With self-interpretation of the Bible, and you come to a different interpretation than the churches in your area, nothing can stop you from making your own church. Nobody has the authority to say you are wrong in your interpretation because that would then place them at the same level of authority has the Bible. Which is against SS.
With SS, everybody is right in their interpretation of the Bible, and everybody is also wrong in their interpretation of the Bible.
Logically, since not everybody is right in their interpretation of the Bible, there needs to be an authority higher or equal to the Bible to claim what is the correct interpretation.
I'd like to know, where did this presupposition come from that different sects/groups/denominations happen because of differing interpretations of God's book?
(I noticed that Martin Luther, in your quote, doesn't mention interpretation at all.)
In my experience, fringe groups start when people get certain ideas and then try to shoehorn them into Scripture. The Church of Christ's ban on all musical instruments is a perfect example of this. What verse did they misinterpret to get this idea? No, rather they got the idea first--from where, I'd like to know--and tried to wrench Colossians 3:16 out of shape in order to support it. A verse which makes not a mention of said instruments.
Speaking of Colossians, Paul says this in chapter 2 of that book:
Let no one cheat you of your reward, taking delight in false humility and worship of angels, intruding into those things which he has not seen, vainly puffed up by his fleshly mind...
This reminds me of things like the Jehovah's Witnesses claiming that only a select 144,000 are going (all right, have gone) to heaven. They cite Revelation 7 as proof. It doesn't mention it--and how, reading it, would a person ever get that idea?
Catholics arguing against SS seem to be pushing the idea that the Bible is like a Rorschach test, that if ten people read it for themselves, they'll come away with ten different interpretations.
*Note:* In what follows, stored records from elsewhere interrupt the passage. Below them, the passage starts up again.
(** * A live voice assistant: playback scheduling, transcript reconciliation,
      session teardown and the telephony request

    A shallow embedding of [services/gemini.ts], of the transcript callback
    of [App.tsx] and of [services/twilio.ts].

    Conventions.
    - Times of the audio clock ([AudioContext.currentTime], buffer durations)
      are rationals; the development only uses their order, [Math.max] and
      addition.
    - A [string] stands for a JavaScript string whose code units are all
      below 256, one character per code unit.
    - Everything the handlers obtain from the platform while they run (clock
      readings, the decoded buffer, [new Date()]) is passed in as a record of
      readings, and everything they do to the platform is returned as a log
      of actions. *)

From Stdlib Require Import QArith Qminmax Lqa.
From stdpp Require Import base list strings numbers pretty.

Local Open Scope Q_scope.
Local Open Scope nat_scope.

(** ** types.ts *)

Inductive Role := user | assistant.

#[global] Instance Role_eq_dec : EqDecision Role.
Proof. solve_decision. Defined.

Record TranscriptItem := {
  role : Role;
  text : string;
  timestamp : N;
  isPartial : bool
}.

Record TwilioConfig := {
  accountSid : string;
  authToken : string;
  myPhoneNumber : string;
  verifiedCallerId : option string
}.

(** ** JavaScript strings *)

Module Js.

(** Truthiness of a string: every string but the empty one. *)
Definition truthy (s : string) : bool := bool_decide (s ≠ "").

(** Code units below 256 that [String.prototype.trim] strips: TAB, LF, VT,
    FF, CR, SPACE and NBSP. *)
Definition isWhiteSpace (c : Ascii.ascii) : bool :=
  let n := Ascii.nat_of_ascii c in
  ((9 <=? n) && (n <=? 13)) || (n =? 32) || (n =? 160).

Fixpoint trimStart (s : string) : string :=
  match s with
  | EmptyString => EmptyString
  | String c s' => if isWhiteSpace c then trimStart s' else s
  end.

Definition trimEnd (s : string) : string :=
  String.rev (trimStart (String.rev s)).

Definition trim (s : string) : string := trimEnd (trimStart s).

End Js.

(** ** services/gemini.ts *)

Module Gemini.

(** Identity of a platform resource (an audio context, a node, a track). *)
Definition Handle := N.

(** The object the live connection resolves to; [stopLiveSession] asks
    whether it has a [close] method. *)
Record SessionObject := { closeIsFunction : bool }.

(** What [decodeAudioData] resolves to. *)
Record AudioBuffer := { duration : Q }.

(** The fields of a [LiveServerMessage] that [onmessage] inspects. *)
Record LiveServerMessage := {
  (* serverContent?.modelTurn?.parts?.[0]?.inlineData?.data *)
  inlineData : option string;
  (* serverContent?.outputTranscription, given by its text *)
  outputTranscription : option string;
  (* serverContent?.inputTranscription, given by its text *)
  inputTranscription : option string;
  turnComplete : bool;
  interrupted : bool
}.

(** The module-level variables of gemini.ts (lines 9-15) together with the
    two transcription buffers that [startLiveSession] declares for its
    callbacks (lines 61-62). *)
Record State := {
  audioContext : option Handle;
  inputAudioContext : option Handle;
  mediaStream : option (list Handle);
  processor : option Handle;
  sourceInput : option Handle;
  nextStartTime : Q;
  session : option SessionObject;
  currentInputTranscription : string;
  currentOutputTranscription : string
}.

Definition set_nextStartTime (t : Q) (st : State) : State :=
  {| audioContext := audioContext st;
     inputAudioContext := inputAudioContext st;
     mediaStream := mediaStream st;
     processor := processor st;
     sourceInput := sourceInput st;
     nextStartTime := t;
     session := session st;
     currentInputTranscription := currentInputTranscription st;
     currentOutputTranscription := currentOutputTranscription st |}.

Definition set_currentInputTranscription (s : string) (st : State) : State :=
  {| audioContext := audioContext st;
     inputAudioContext := inputAudioContext st;
     mediaStream := mediaStream st;
     processor := processor st;
     sourceInput := sourceInput st;
     nextStartTime := nextStartTime st;
     session := session st;
     currentInputTranscription := s;
     currentOutputTranscription := currentOutputTranscription st |}.

Definition set_currentOutputTranscription (s : string) (st : State) : State :=
  {| audioContext := audioContext st;
     inputAudioContext := inputAudioContext st;
     mediaStream := mediaStream st;
     processor := processor st;
     sourceInput := sourceInput st;
     nextStartTime := nextStartTime st;
     session := session st;
     currentInputTranscription := currentInputTranscription st;
     currentOutputTranscription := s |}.

(** Calls made by the handlers, in the order they are made. *)
Inductive Action :=
  | OnAudioData (amplitude : Q)
  | SourceStart (buffer : AudioBuffer) (when : Q)
  | OnTranscriptUpdate (text : string) (isUser isFinal : bool).

(** What a run of [onmessage] that gets through the decoding reads from the
    platform. *)
Record Readings := {
  (* audioContext.currentTime at line 102 *)
  currentTime_chunk : Q;
  (* the buffer decodeAudioData resolves to, lines 104-109 *)
  decoded : AudioBuffer;
  (* audioContext.currentTime at line 145 *)
  currentTime_interrupt : Q;
  (* new Date() in the k-th transcript callback of this run *)
  date : nat → N
}.

(** A block of statements: the new state and the calls it made. *)
Definition Block (A : Type) := State → State * list A.

Definition skip {A} : Block A := λ st, (st, []).

Definition seq {A} (b1 b2 : Block A) : Block A := λ st,
  let '(st1, a1) := b1 st in
  let '(st2, a2) := b2 st1 in
  (st2, a1 ++ a2).

Infix ";;;" := seq (at level 61, left associativity).

(** startLiveSession, lines 48-62: the state once both audio contexts and
    the microphone stream exist. *)
Definition startLiveSession (inCtx outCtx : Handle) (currentTime : Q)
    (stream : list Handle) (st : State) : State :=
  {| audioContext := Some outCtx;
     inputAudioContext := Some inCtx;
     mediaStream := Some stream;
     processor := processor st;
     sourceInput := sourceInput st;
     nextStartTime := currentTime;
     session := session st;
     currentInputTranscription := "";
     currentOutputTranscription := "" |}.

(** onmessage, lines 96-116, where the decoding of lines 104-109 resolves
    to [decoded r]; [onmessageAsync] below has the run in which it fails. *)
Definition handleAudioOutput (m : LiveServerMessage) (r : Readings) : Block Action := λ st,
  match inlineData m, audioContext st with
  | Some base64Audio, Some _ =>
      if Js.truthy base64Audio then
        let start := Qmax (nextStartTime st) (currentTime_chunk r) in
        (set_nextStartTime (start + duration (decoded r))%Q st,
         [OnAudioData (1 # 2); SourceStart (decoded r) start])
      else (st, [])
  | _, _ => (st, [])
  end.

(** onmessage, lines 118-127. *)
Definition handleTranscriptions (m : LiveServerMessage) : Block Action := λ st,
  match outputTranscription m with
  | Some text =>
      let cur := currentOutputTranscription st +:+ text in
      (set_currentOutputTranscription cur st, [OnTranscriptUpdate cur false false])
  | None =>
      match inputTranscription m with
      | Some text =>
          let cur := currentInputTranscription st +:+ text in
          (set_currentInputTranscription cur st, [OnTranscriptUpdate cur true false])
      | None => (st, [])
      end
  end.

(** onmessage, lines 131-134 and 135-138. *)
Definition finalizeInput : Block Action := λ st,
  if Js.truthy (Js.trim (currentInputTranscription st)) then
    (set_currentInputTranscription "" st,
     [OnTranscriptUpdate (currentInputTranscription st) true true])
  else (st, []).

Definition finalizeOutput : Block Action := λ st,
  if Js.truthy (Js.trim (currentOutputTranscription st)) then
    (set_currentOutputTranscription "" st,
     [OnTranscriptUpdate (currentOutputTranscription st) false true])
  else (st, []).

(** onmessage, lines 129-139. *)
Definition handleTurnComplete (m : LiveServerMessage) : Block Action :=
  if turnComplete m then finalizeInput ;;; finalizeOutput else skip.

(** onmessage, lines 141-147. *)
Definition handleInterruption (m : LiveServerMessage) (r : Readings) : Block Action := λ st,
  match audioContext st with
  | Some _ =>
      if interrupted m then
        (set_currentOutputTranscription ""
           (set_nextStartTime (currentTime_interrupt r) st), [])
      else (st, [])
  | None => (st, [])
  end.

(** onmessage, lines 94-148, in a run that gets through the decoding. The
    handler suspends only while the decoder works; a run is taken as a
    whole, and runs follow each other in arrival order. *)
Definition onmessage (m : LiveServerMessage) (r : Readings) : Block Action :=
  handleAudioOutput m r ;;; handleTranscriptions m ;;;
  handleTurnComplete m ;;; handleInterruption m r.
That hasn't been my experience reading it over the years. Peter mentions some of Paul's letters that are hard to understand, and the book of Revelation is a fireworks display of symbolism; but those are the exceptions, not the rule. The main things are the plain things, and the plain things are the main things.
Our Creator, who wishes for all to be saved, wouldn't make his revealed word so difficult to understand that only a select few can interpret it correctly. Why would he do that?